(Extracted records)

_ _ _ _ _ _ _

(* ===== verification/AppExample.v ===== *)
(** * A small deployment goes to production

    The environment of a production server, its start and what it answers to
    strangers; and the edit that adds a key to each of its rings. *)

From Stdlib Require Import QArith.
From S2P Require Import Prelude GoTime GoStrings Encodings Costing Store ExampleWorld QuotaService Tokens ApiKeys.
From S2P Require Import Rbac AdminTokens Sessions MagicLinks.
From S2P Require Import Secrets Outbound HttpClient Limits BudgetService AnomalyService Routing ContentPolicy Pricing Metering BudgetAlerts.
From S2P Require Import Redis RateLimit Float64 GatewayBase Providers Caches Adapters Gateway HttpServer ChatHandler.
From S2P Require Import RequestLogs AdminAudit AdminHandlers AccessHandlers Reports AdminRoutes Config App SecretRotation Commands.
From S2P Require Import GatewayExample RouteExample ReportsExample AdminExample.
#[local] Open Scope Z_scope.

Module AppExample.
Import Config Secrets Http App GatewayExample RouteExample ReportsExample AdminExample.

#[local] Existing Instances ex_runtime Secrets.ex_aead BudgetAlerts.ex_webhooks Caches.ex_digests Caches.ex_json Caches.ex_redis.

(** URLs by their prefixes. *)
#[export] Instance ex_urls : Net := {|
  url_Parse s :=
    if HasPrefix s "postgres://" then Some (mkURL "postgres" "db.example" "db.example" true)
    else if HasPrefix s "redis://" then Some (mkURL "redis" "cache.example" "cache.example" false)
    else if HasPrefix s "https://" then Some (mkURL "https" "console.example" "console.example" false)
    else None;
  ParseIP _ := None;
  LookupIPAddr _ := Ok [[93; 184; 216; 34]]
|}.

Definition ex_variables : list (string * string) :=
  [("APP_ENV", "production"); ("DATABASE_URL", "postgres://gw:pw@db.example/llmgw?sslmode=verify-full");
   ("PLATFORM_BOOTSTRAP_TOKEN", "b00t-b00t-b00t-b00t-b00t-b00t-b00t"); ("TOKEN_HASH_SECRET", "h4sh-h4sh-h4sh-h4sh-h4sh-h4sh-h4sh");
   ("SECRET_ENCRYPTION_KEY", "k3y-k3y-k3y-k3y-k3y-k3y-k3y-k3y-"); ("SERVER_PORT", "443"); ("SMTP_HOST", "mail.example");
   ("AUTH_PASSWORDLESS_EMAIL_ENABLED", "true"); ("AUTH_MAGIC_LINK_BASE_URL", "https://console.example/login");
   ("SMTP_FROM", "login@example")].

Definition environment_of (variables : list (string * string)) : Environment := {|
  Getenv name := match find (λ v, String.eqb v.1 name) variables with Some v => v.2 | None => "" end;
  ReadFile _ := Err (EMsg "no such file");
  yaml_Unmarshal _ _ := Err (EMsg "yaml");
  ParseFloat _ := None;
  url_Query url name := if HasSuffix url "sslmode=verify-full" then "verify-full" else ""
|}.

#[export] Instance ex_environment : Environment := environment_of ex_variables.

Definition ex_production : Config := match Load "" with Ok cfg => cfg | Err _ => defaultConfig end.

Lemma ex_loaded : Load "" = Ok ex_production ∧ ex_production.(AppEnv) = "production" ∧ ex_production.(ServerPort) = 443.
Proof. vm_compute. done. Qed.

(** The example's database variables fold as Go folds them. *)
Example fold_disable : EqualFold "DiSaBlE" "disable" = true ∧ EqualFold "dis" "disable" = false.
Proof. vm_compute. done. Qed.

Lemma ex_production_valid : Validate ex_production = Ok tt.
Proof. vm_compute. done. Qed.

Definition ex_start : result RouterConfig * world :=
  newWithDependencies ex_production true (Some ex_limiter) false false ex_world.

Lemma valid_config_starts_witness :
  is_ok ex_start.1 = true ∧
  ∃ secrets keys, TokenHashSecrets ex_production = Ok secrets ∧ SecretEncryptionKeys ex_production = Ok keys ∧
    started ex_production secrets keys ex_start ex_world.
Proof.
  split; [vm_compute; reflexivity|].
  exact (valid_config_starts ex_production true (Some ex_limiter) false false ex_world ex_production_valid).
Defined.

(** The same keys, once alone and once next to newer ones that are now active. *)
Definition ex_hash_entry : Z * string := (1, "h4sh-h4sh-h4sh-h4sh-h4sh-h4sh-h4sh").
Definition ex_key_entry : Z * string := (1, "k3y-k3y-k3y-k3y-k3y-k3y-k3y-k3y-").
Definition ex_new_hash : Z * string := (2, "newer-newer-newer-newer-newer-newer").
Definition ex_new_key : Z * string := (7, "N3W-N3W-N3W-N3W-N3W-N3W-N3W-N3W-").

Definition with_rings (hashVersion : Z) (hashes : string) (keyVersion : Z) (keys : string) : Config :=
  mkConfig "test" 8080 "" "" "" "" hashVersion hashes "" keyVersion keys "info" 1 100 false [] "" false "" "" "" "" false 300 false
    f64_one f64_zero false "" false "" true false "" 900 "" 587 "" "" "" "none".

Definition ex_before : Config := with_rings 1 (renderKeyring [ex_hash_entry]) 1 (renderKeyring [ex_key_entry]).
Definition ex_after : Config :=
  with_rings 2 (renderKeyring [ex_new_hash; ex_hash_entry]) 7 (renderKeyring [ex_key_entry; ex_new_key]).

Example ex_after_text :
  ex_after.(TokenHashSecretKeyring) = "2:newer-newer-newer-newer-newer-newer,1:h4sh-h4sh-h4sh-h4sh-h4sh-h4sh-h4sh".
Proof. vm_compute. done. Qed.

Lemma ex_before_written : rings_written ex_before [ex_hash_entry] [ex_key_entry].
Proof.
  split; try done; repeat constructor; try (vm_compute; congruence); try (by left); by apply not_elem_of_nil.
Qed.

Lemma ex_after_written : rings_written ex_after [ex_new_hash; ex_hash_entry] [ex_key_entry; ex_new_key].
Proof.
  split; try done; repeat constructor; try (vm_compute; congruence); try (by left); try (by right; left); set_solver by (vm_compute; congruence).
Qed.

Lemma edited_rings_recognise_witness :
  ∃ old oldKeys new newKeys w1 w1' w2 w2',
    newTokenHashKeyRing ex_before ex_world = (Ok old, w1) ∧ newSecretKeyRing ex_before ex_world = (Ok oldKeys, w1') ∧
    newTokenHashKeyRing ex_after ex_world = (Ok new, w2) ∧ newSecretKeyRing ex_after ex_world = (Ok newKeys, w2') ∧
    old.(activeVersion) = 1 ∧ new.(activeVersion) = 2 ∧ recognises old new oldKeys newKeys.
Proof.
  apply (edited_rings_recognise ex_before ex_after [ex_hash_entry] [ex_key_entry] [ex_new_hash; ex_hash_entry] [ex_key_entry; ex_new_key]);
    [exact ex_before_written|exact ex_after_written|set_solver|set_solver].
Defined.

(** The endpoints of the production server. *)
Definition ex_metrics : Handler := λ _, mret (mkReply 200 NoBody None).
Definition ex_rc : RouterConfig :=
  match ex_start.1 with Ok rc => rc | Err _ => mkRouterConfig "" "" ex_ring "" ex_keys1 0 0 None false false None None f64_zero f64_zero false false "" 0 false end.
Notation ex_router := (NewRouter ex_percentile ex_metrics ex_rc ex_start.2).
Definition ex_endpoints : list Endpoint := match ex_router.1 with Ok eps => eps | Err _ => [] end.
Definition ex_stranger : Request := mkRequest "GET" "/api/v1/admin/me" (λ _, "") (λ _, None) (λ _, "") "" false None false.


Lemma ex_router_facts : is_ok ex_router.1 = true ∧ is_ok ex_start.1 = true ∧ length ex_endpoints = 40%nat ∧
  match nth_error ex_endpoints 5 with Some ep => ep.(ep_Path) | None => "" end = "/api/v1/admin/me" ∧
  authorization ex_stranger = None.
Proof. vm_compute. done. Qed.

Lemma ex_started : newWithDependencies ex_production true (Some ex_limiter) false false ex_world = (Ok ex_rc, ex_start.2).
Proof.
  destruct ex_router_facts as (_ & Hs & _). unfold ex_rc. fold ex_start. destruct ex_start as [[rc|e] w]; [done|discriminate Hs].
Qed.

Lemma ex_routed : ex_router = (Ok ex_endpoints, ex_router.2).
Proof.
  destruct ex_router_facts as (Hr & _). unfold ex_endpoints. destruct ex_router as [[eps|e] w]; [done|discriminate Hr].
Qed.

(** A stranger at the door of [/api/v1/admin/me]. *)
Lemma production_is_closed_witness :
  ∃ ep, nth_error ex_endpoints 5 = Some ep ∧ ep.(ep_Path) = "/api/v1/admin/me" ∧ turned_away ep.(ep_Handler) ex_stranger ∧
    ex_rc.(rc_OutboundPublicOnly) = true ∧ map_Forall (λ _ box, box.(box_key) ≠ exampleKey) ex_rc.(rc_SecretKeyRing).(kr_boxes) ∧
    map_Forall (λ _ h, 32 <= String.length (TrimSpace h.(secret)))%nat ex_rc.(rc_TokenHashKeyRing).(hashers).
Proof.
  destruct ex_router_facts as (_ & _ & _ & Hp & Hno). destruct ex_loaded as (Hl & He & _).
  destruct (production_is_closed ex_percentile ex_metrics "" ex_production true (Some ex_limiter) false false ex_world ex_rc
    ex_start.2 ex_endpoints ex_router.2 Hl He ex_started ex_routed) as (Hclosed & _ & _ & Hout & _ & _ & _ & Hboxes & Hhashers).
  destruct (nth_error ex_endpoints 5) as [ep|] eqn:E; [|discriminate Hp]. exists ep. split; [reflexivity|]. split; [exact Hp|].
  split; [|split; [exact Hout|split; [apply Hboxes|apply Hhashers]; reflexivity]]. apply Hclosed; [|rewrite Hp; vm_compute; intros H|exact Hno].
  - apply nth_error_In in E. by apply list_elem_of_In.
  - repeat (apply elem_of_cons in H as [H|H]; [discriminate H|]). by apply not_elem_of_nil in H.
Defined.

(** ** Retiring the key of version 1 *)

#[export] Instance ex_flags : Flags := {| parseFlags _ := Ok ("", "", false) |}.

Definition ex_rotating : Environment := environment_of
  (("SECRET_ENCRYPTION_KEYRING", "1:" +:+ ex_key1 +:+ ",2:" +:+ ex_key2) :: ("SECRET_ENCRYPTION_KEY_VERSION", "2") :: ex_variables).
Definition ex_rotating_config : Config :=
  match Load (EV := ex_rotating) "" with Ok cfg => cfg | Err _ => defaultConfig end.
Definition ex_retired : Config := with_rings 1 (renderKeyring [ex_hash_entry]) 2 (renderKeyring [(2, ex_key2)]).
Notation ex_run := (SecretRotate.run (EV := ex_rotating) [] SecretRotation.ex_secrets_world).

Lemma ex_retired_written : rings_written ex_retired [ex_hash_entry] [(2, ex_key2)].
Proof.
  split; try done; repeat constructor; try (vm_compute; congruence); try (by left); by apply not_elem_of_nil.
Qed.

Lemma ex_args : SecretRotate.parseArgs [] = Ok (SecretRotate.mkoptions "" None false).
Proof. done. Qed.
Lemma ex_secrets_once : NoDup (map ProviderSecret_ID (w_db SecretRotation.ex_secrets_world).(provider_secrets)).
Proof. apply NoDup_singleton. Qed.
Lemma ex_alerts_once : NoDup (map BudgetAlert_ID (w_db SecretRotation.ex_secrets_world).(budget_alerts)).
Proof. repeat constructor; set_solver. Qed.

(** The sealed key opens under a ring with the key of version 1. *)
Lemma ex_opens_old keys v : keys !! 1 = Some ex_key1 → SecretRotation.opens (SecretRotate.ringOf v keys)
  (mkProviderSecret 80%N 1%N 40%N (SecretRotation.ex_sealed "sk-live").(ss_Encrypted)
     (SecretRotation.ex_sealed "sk-live").(ss_Nonce) 1 0 0) "sk-live".
Proof.
  intros Hk. unfold SecretRotation.opens, Open, SecretRotate.ringOf. simpl. rewrite lookup_fmap, Hk. vm_compute. done.
Qed.

Lemma ex_run_facts :
  is_ok ex_run.1 = true ∧ Load (EV := ex_rotating) "" = Ok ex_rotating_config ∧
  (keys ← SecretEncryptionKeys ex_rotating_config; Ok (keys !! wrap32 ex_rotating_config.(SecretEncryptionKeyVersion))) = Ok (Some ex_key2) ∧
  wrap32 ex_rotating_config.(SecretEncryptionKeyVersion) = 2 ∧
  (keys ← SecretEncryptionKeys ex_rotating_config; Ok (keys !! 1)) = Ok (Some ex_key1).
Proof. vm_compute. done. Qed.

(** The provider key sealed under version 1 opens without the key of version 1. *)
Lemma rotation_retires_keys_witness :
  ∃ ring' u' s', newSecretKeyRing ex_retired ex_world = (Ok ring', u') ∧
    (w_db ex_run.2).(provider_secrets) = [s'] ∧ SecretRotation.opens ring' s' "sk-live".
Proof.
  destruct ex_run_facts as (Hok & Hl & Hk & Hv & Hk'). destruct ex_run as [[results|e] w'] eqn:E; [|discriminate Hok].
  pose proof (SecretRotate.rotation_retires_keys (EV := ex_rotating) [] "" ex_rotating_config ex_key2 ex_retired [ex_hash_entry]
    [(2, ex_key2)] results SecretRotation.ex_secrets_world w' ex_world) as H.
  specialize (H ex_args Hl E ex_secrets_once ex_alerts_once Hk ex_retired_written). rewrite Hv in H.
  destruct (H ltac:(by left)) as (keys & ring' & u' & Hkeys & Hring & Hs & _). clear H.
  simpl in Hs. apply Forall2_cons_inv_l in Hs as (s' & l & Hs & Hnil & Hrows). apply Forall2_nil_inv_l in Hnil as ->.
  exists ring', u', s'. split; [exact Hring|]. split; [exact Hrows|]. apply Hs. rewrite Hkeys in Hk'. injection Hk' as Hk'.
  exact (ex_opens_old keys _ Hk').
Defined.
End AppExample.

_ _ _ _ _ _ _

## Directions for this task
Scan the records above for lines with the word "GatewayExample", then say how many there are, giving the number alone.

## Task response
2